*** RECORDS SUPPLIED Section Begins ***

(* ===== verification/Prelude.v ===== *)
(** * Verification of the packet-capture core of ptnet-library

    The native code under src/shared/src/androidMain/jni captures the traffic of an
    Android device, attributes it to applications, blocks part of it, and hands
    connections, payloads and PCAP dumps to the Java side.  Paths below are relative
    to that directory.

    ** The program

    Two capture loops share one core.  With a VPN (core/capture_vpn.c) the packets of
    the device arrive on a TUN descriptor and submodules/zdtun forwards them over
    ordinary sockets: it is a small TCP, UDP and ICMP proxy with SOCKS5.  With root
    (core/capture_libpcap.c) a daemon, pcapd/pcapd.c, captures with libpcap, finds
    the UID of each packet (common/uid_resolver.c, pcapd/nl_utils.c, the cache of
    common/uid_lru.c) and sends header and bytes over a socket; the same loop imports
    PCAP files.  The core (core/pcapdroid.c) keeps a connection object per flow: it
    asks nDPI for the protocol, tests it against the lists (core/blacklist.c over the
    address sets of nDPI, core/ip_lru.c for the host names DNS replies taught),
    accounts packets, queues new and changed connections for the Java side
    (core/jni_impl.c), writes the PCAP dump (core/pcap_dump.c, core/crc32.c), applies
    port mappings (core/port_map.c), and reloads lists from a second thread.

    ** The files

    Shared vocabulary
    - Prelude: machine integers, byte strings and bounds-checked memory, byte order,
      the state monad of the C functions with [wp] (it runs, and then) and [wlp] (if
      it runs, then), record updates, hint databases.
    - CString, CFormat: <string.h>, <stdlib.h>, <stdio.h>: [atoi], [fgets], [%d] and
      [%0wX], [strtok_r], [sscanf], with the fact that what is printed is read back.
    - UtHash, Lru: the tables of uthash as their application list; what an LRU cache
      promises, and its simulation by such a list.

    Components with a state of their own
    - Crc32 (core/crc32.c); IpLru (core/ip_lru.c); UidLru (common/uid_lru.c);
      PortMap (core/port_map.c).
    - Patricia, Ptree (ndpi_patricia.c and [ndpi_ptree_t] of nDPI); Blacklist
      (core/blacklist.c); NdpiConf (core/ndpi_config.c); PdDns
      ([process_dns_reply] of core/pcapdroid.c).
    - PcapDump (core/pcap_dump.c); PcapSpec (what a dump contains), PcapRead (readers
      written from the formats, and the round trips), PcapSafe (the dumper at any
      time).

    zdtun (submodules/zdtun/zdtun.c, utils.c, socks5.c)
    - ZdtunTypes, ZdtunConn: its data; ZdtunPkt: [zdtun_parse_pkt]; ParseMore: bytes
      behind a packet do not matter; ZdtunWire: checksums and headers; InetSum: the
      receiver of RFC 1071, written from the formats; ZdtunReply: what is built is
      what is parsed, and verifies there.
    - ZdtunState: sockets, tables, [zdtun_conn_close]; ZdtunTcp, ZdtunFwd: the
      handlers and entry points; ZdtunInv: the invariant; ZdtunClose: closing, lookup
      and purge; ZdtunSafe, ZdtunApi: every handler, then every sequence of calls.
    - ZdtunEvents, ZdtunOrder: what zdtun calls back, as an automaton of the program
      that listens, and that every handler keeps to it.

    The capture core
    - PdTypes ([pcapdroid_t], [pd_conn_t], the environment), PdCheck and PdConn
      (creation and lists), PdNotify (the two arrays and the dump to Java), PdProcess
      (packets), PdHouse (housekeeping and the worker), PdVpn (core/capture_vpn.c),
      PdJni (the entry points of core/jni_impl.c).  One Definition per C function,
      named as in the source; a long function is cut where the comments of the
      definitions say.
    - PdFrame (what an operation leaves alone), PdOwn (the ownership invariant),
      PdLife, PdSend, PdSafe, PdVpnSafe (each operation keeps it), PdRuns (steps and
      runs), PdCapture, PdTyped, PdReload, PdBlock, PdSpoof (the properties), PdQuiet
      (what the other steps leave to the housekeeping).
    - VpnLoop ([run_vpn] over zdtun, whose callbacks are those of the capture),
      VpnRefine and VpnRun (a run of it is a run of PdRuns).

    The capture with root
    - Libpcap (core/capture_libpcap.c), PdRetire and LibpcapSafe (its invariant),
      LibpcapRuns (runs), LibpcapConn (the end of TCP connections), LibpcapUid (UIDs
      in imported files).
    - UidProc (common/uid_resolver.c), DaemonArgs (the command line of the daemon and
      the UID filter on both sides), NlUtils (pcapd/nl_utils.c) and NlSpec (what the
      kernel answers), Pcapd (pcapd/pcapd.c, [xread] and [xwrite] of common/utils.c),
      PcapdSpec (daemon and capture together), PcapdRun (a run of the daemon from its
      command line to its cleanup).
    - LibpcapStart ([connectPcapd] and what surrounds the loop of [run_libpcap],
      [start_subprocess] and [run_shell_cmd] of common/utils.c) and LibpcapSys (what
      it leaves behind).

    ** How the code is represented

    A C function is a function on an explicit state.  [None] is undefined behaviour
    (an access outside a buffer, a use after free, a NULL dereference, a failed
    assertion) and, for functions with fuel, an exhausted fuel, so "the result is
    [Some]" is memory safety and termination together.  A buffer is the list of its
    bytes; integers are [Z] with their wrap-around written out ([u8] to [u64], [i32],
    [i64]); the machine is little-endian.  Objects several places point to
    (connections of zdtun and of the core) live in a heap indexed by addresses never
    used again, so that a dangling pointer is a failed lookup.  [HASH_DELETE] goes by
    key; keys of a table are unique, which is proved where it matters.  What the code
    calls and does not contain (allocation, system calls, JNI, nDPI, the clock, files)
    answers through arguments: the class [PdEnv], the sequence [sys] of zdtun,
    [InetPton], [malloc] and [appname] of the dumper.  Threads other than the loop
    (calls of the Java side, the worker that loads lists) are steps between the steps
    of the loop; finer interleavings are not represented.  In VpnLoop the result of a
    callback is needed before zdtun goes on, so it is one of zdtun's answers, and the run
    is [Unreal], not one of the program, when the capture would have answered otherwise.

    ** What the theorems show

    - The VPN capture as one program.  [VpnRun.vpn_loop_refines]: the loop over zdtun,
      with what each calls of the other, is not undefined in the sessions its hypotheses
      describe, and what happens to the capture is one of the sequences of steps PdRuns
      allows; so the properties of all of them below hold of it.  [ZdtunOrder.callbacks_in_order] is the contract the two
      meet at: a connection is named only between its opening and its end.
    - Safety of whole runs.  [PdCapture.capture_safe] (VPN) and
      [LibpcapRuns.libpcap_safe] (root): any sequence of packets, callbacks, turns,
      housekeeping, Java calls and worker steps is defined, under the hypotheses below.
      [ZdtunApi.zdtun_safe]: the same for every sequence of calls of zdtun, for every
      behaviour of peers and system calls, but for the options of a SYN.  [ZdtunPkt.zdtun_parse_pkt_safe] and [PdDns.process_dns_reply_safe]
      for arbitrary bytes.  [DaemonArgs.daemon_command_words]: what the user typed
      for an interface never becomes a shell command.
    - Ownership.  [capture_no_leak], [libpcap_no_leak]: an allocated connection is in
      use or waits in one array, and none is left at the end, but for the connections
      zdtun gives up without a socket and never tells closed
      ([lost_connection_stays]).
    - Types and progress.  [PdTyped.capture_typed]: the fields keep the values of
      their C types in every reachable state.  [PdReload.reload_completes]: a reload
      is started by five turns within 300 ms, whatever happens between them, and in use
      after five such turns once the worker ended.
      [Blacklist.load_file_total]: loading a list ends.
      [PcapdRun.daemon_run_closes]: the handles of libpcap, whatever happens to the
      interfaces.  [LibpcapSys.root_capture_restores]: the processes, descriptors and
      rules of iptables of a capture with root, however it ends.
    - Decisions.  [PdBlock.new_connection_judged], [recheck_decides]: which
      connections are blocked, as one formula of the lists, at creation and when the
      lists change.  [LibpcapConn.tcp_end_decided]: when a TCP connection counts as
      reset or closed.  [UidProc.uid_slow_owner], [NlSpec.sock_diag_answers]: whom a
      connection belongs to.  [NlSpec.route_all_but_last]: what a route message says.
      [Blacklist.blacklist_history], [load_domains_spec], [Ptree.ptree_refines],
      [PortMap.port_map_first_match].
    - Data that travels.  [PcapRead]: the three dump formats are read back by
      independent readers.  [LibpcapUid.uid_recovered]: the UID in a trailer is found
      when the file is imported.  [PcapdSpec.stream_roundtrip] and
      [daemon_attribution]: from the daemon to the connection table of the capture.
      [ZdtunReply.tcp_reply_parses], [tcp_reply_checksum], [PdSpoof]: packets that are
      built are the packets their receivers parse.  [PdDns.dns_reply_roundtrip].
    - Caches and checksums.  [IpLru.ip_lru_refines], [UidLru.uid_lru_refines]: a
      time-stamped LRU cache.  [Crc32.crc32_correct]: the bitwise CRC-32.
    - Where the code fails.  [DaemonArgs.uid_filter_stuck] (the loop over the UID
      filter does not advance), [ZdtunApi.syn_ok_needed] (SYN options),
      [ZdtunReply.ipv6_reply_through_ipv4_proxy] (the version of the headers),
      [PdCapture.capture_assumptions_needed] (failed JNI calls and allocations), and
      Examples next to the definitions they concern.

    ** Hypotheses

    [env_ok]: the allocations the code does not check succeed, nDPI answers with its
    protocol numbers, memory has the size asked for, numbers in list files fit an
    [int] ([atoi] is undefined otherwise).  [start_mem]: the first allocations of a
    capture.  [jni_ok]: no JNI call fails; only the ownership properties need it, and
    [capture_assumptions_needed] shows why.  [syn_ok]: the options of a SYN are ones
    the parser survives, with a scale of at most 15, above which a window of 16 bits can
    overflow an [int], and an MSS the reply buffer has room for; [syn_ok_needed] shows
    that each part is needed.  A SYN with a NOP, as Linux sends it, is parsed past its
    end: it satisfies [syn_ok] when the bytes behind it in the buffer end the options, as
    in the session of [VpnRun], and does not when nothing is behind it.  [java_ok]:
    strings of the Java side are byte strings of bounded length.  [input_ok]: a frame
    of the daemon leaves the 16 bytes the DNS parser reads past the end.  [tables_ok]: the
    lines of /proc/net have the format and widths the kernel documents.  [fd_ok]: the
    descriptors of the daemon fit an [fd_set], libpcap always has one for [select].
    [kernel_ok]: the datagrams a kernel sends for a sock_diag request, for the owners of
    connections.  [sys_wf]: descriptors and processes are numbered by a counter;
    of the calls of that part, pipes are assumed to be created and children to be waited
    for.
    [turn_ok]: packets are no longer than the snap length.  [session_ok]: what is read
    from the TUN descriptor leaves 16 bytes of the buffer, its SYNs are [syn_ok], and the
    calls of the Java side are [java_ok].  [READ_MAX]: a read of a socket leaves room for
    the headers and 16 bytes in the buffer of the replies; [vpn_loop_refines] needs it,
    because the capture reads DNS replies up to 16 bytes past their end, and
    [callbacks_in_order] only for the room behind a packet.

    ** Bounds and fuel

    The loops over a buffer have the length of the buffer as fuel, those over a file
    one more than its bytes, those over a list its length, those over the bits of an
    address the number of bits; each safety theorem shows that this is enough.
    [fold_carry] has three turns ([fold_carry_spec]); [conn_close] and
    [handle_socks5_reply] call themselves at most once, so they have fuel 2
    ([ZdtunClose] and [ZdtunSafe] show that it is not exhausted).  [matches_uid_filter] is
    the one loop no fuel is enough for: [uid_filter_stuck] proves it.  [xread] and
    [xwrite] recurse on the list of system calls that return.

    ** What is not modelled

    nDPI's dissectors, libpcap, the MaxMind reader, uthash itself, generated code and
    the examples of zdtun are third-party: their answers are arguments, and theorems
    hold for every answer.  Of the program: the descriptors [select] is given (what it
    answers is a list of inputs); in the daemon the PID file, signals, and the addresses of an
    interface (an argument); the Java glue that only converts values (common/jni_utils.c, the getters of
    core/jni_impl.c), logging (core/log_writer.c, common/memtrack.h).  In the root
    mode the union member [vpn] is not read: [vpn_unused] stands for its bytes, and
    [last_ack] shares the byte of [pending_dns_queries] as in the source.  Freeing the
    lists and tables at the end of a capture is not followed; connections are.  Signed
    counters ([pd_account_stats], the connections checked, the discarded fragments) wrap
    around, where C leaves their overflow undefined: the safety theorems do not speak of
    it.  The sizes of the two arrays ([notif_connection]) are numbers without a width,
    and [fw_pctx] is held by value, so that it cannot dangle as it does in the code. *)

(** ** This file

    Machine integers, byte strings, byte order, the state monad of the C functions
    and the generic lemmas. *)

From stdpp Require Export base tactics numbers list gmap sets strings.
From Stdlib Require Export ZArith Lia Bool.
From Stdlib Require Export Sorting.Sorted.
From Stdlib Require Import Btauto.
#[export] Set Default Goal Selector "!".
#[global] Open Scope Z_scope.

(** ** Notations for C bit operators, in a scope of their own *)

Declare Scope c_scope.
Delimit Scope c_scope with C.
Infix ".&" := Z.land (at level 40, left associativity) : c_scope.
Infix ".|" := Z.lor (at level 45, left associativity) : c_scope.
Infix ".^" := Z.lxor (at level 43, left associativity) : c_scope.
Infix "<<<" := Z.shiftl (at level 38, left associativity) : c_scope.
Infix ">>>" := Z.shiftr (at level 38, left associativity) : c_scope.
#[global] Open Scope c_scope.

(** ** Machine integers: unsigned [uN] and two's complement [iN] conversions *)

Definition uwrap (w z : Z) : Z := z mod 2 ^ w.
Definition iwrap (w z : Z) : Z := (z + 2 ^ (w - 1)) mod 2 ^ w - 2 ^ (w - 1).
Abbreviation u8 := (uwrap 8).
Abbreviation u16 := (uwrap 16).
Abbreviation u32 := (uwrap 32).
Abbreviation u64 := (uwrap 64).
Abbreviation i32 := (iwrap 32).
Abbreviation i64 := (iwrap 64).

Definition u_ok (w z : Z) : Prop := 0 <= z < 2 ^ w.
#[export] Instance u_ok_dec w z : Decision (u_ok w z).
Proof. unfold u_ok. apply _. Defined.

*** RECORDS SUPPLIED Section Ends ***

■ TASK TO CARRY OUT: Filter the lines above, keeping and copying those that contain "entry".

■ RESPONSE BELOW:
      handlers and entry points; ZdtunInv: the invariant; ZdtunClose: closing, lookup
      PdJni (the entry points of core/jni_impl.c).  One Definition per C function,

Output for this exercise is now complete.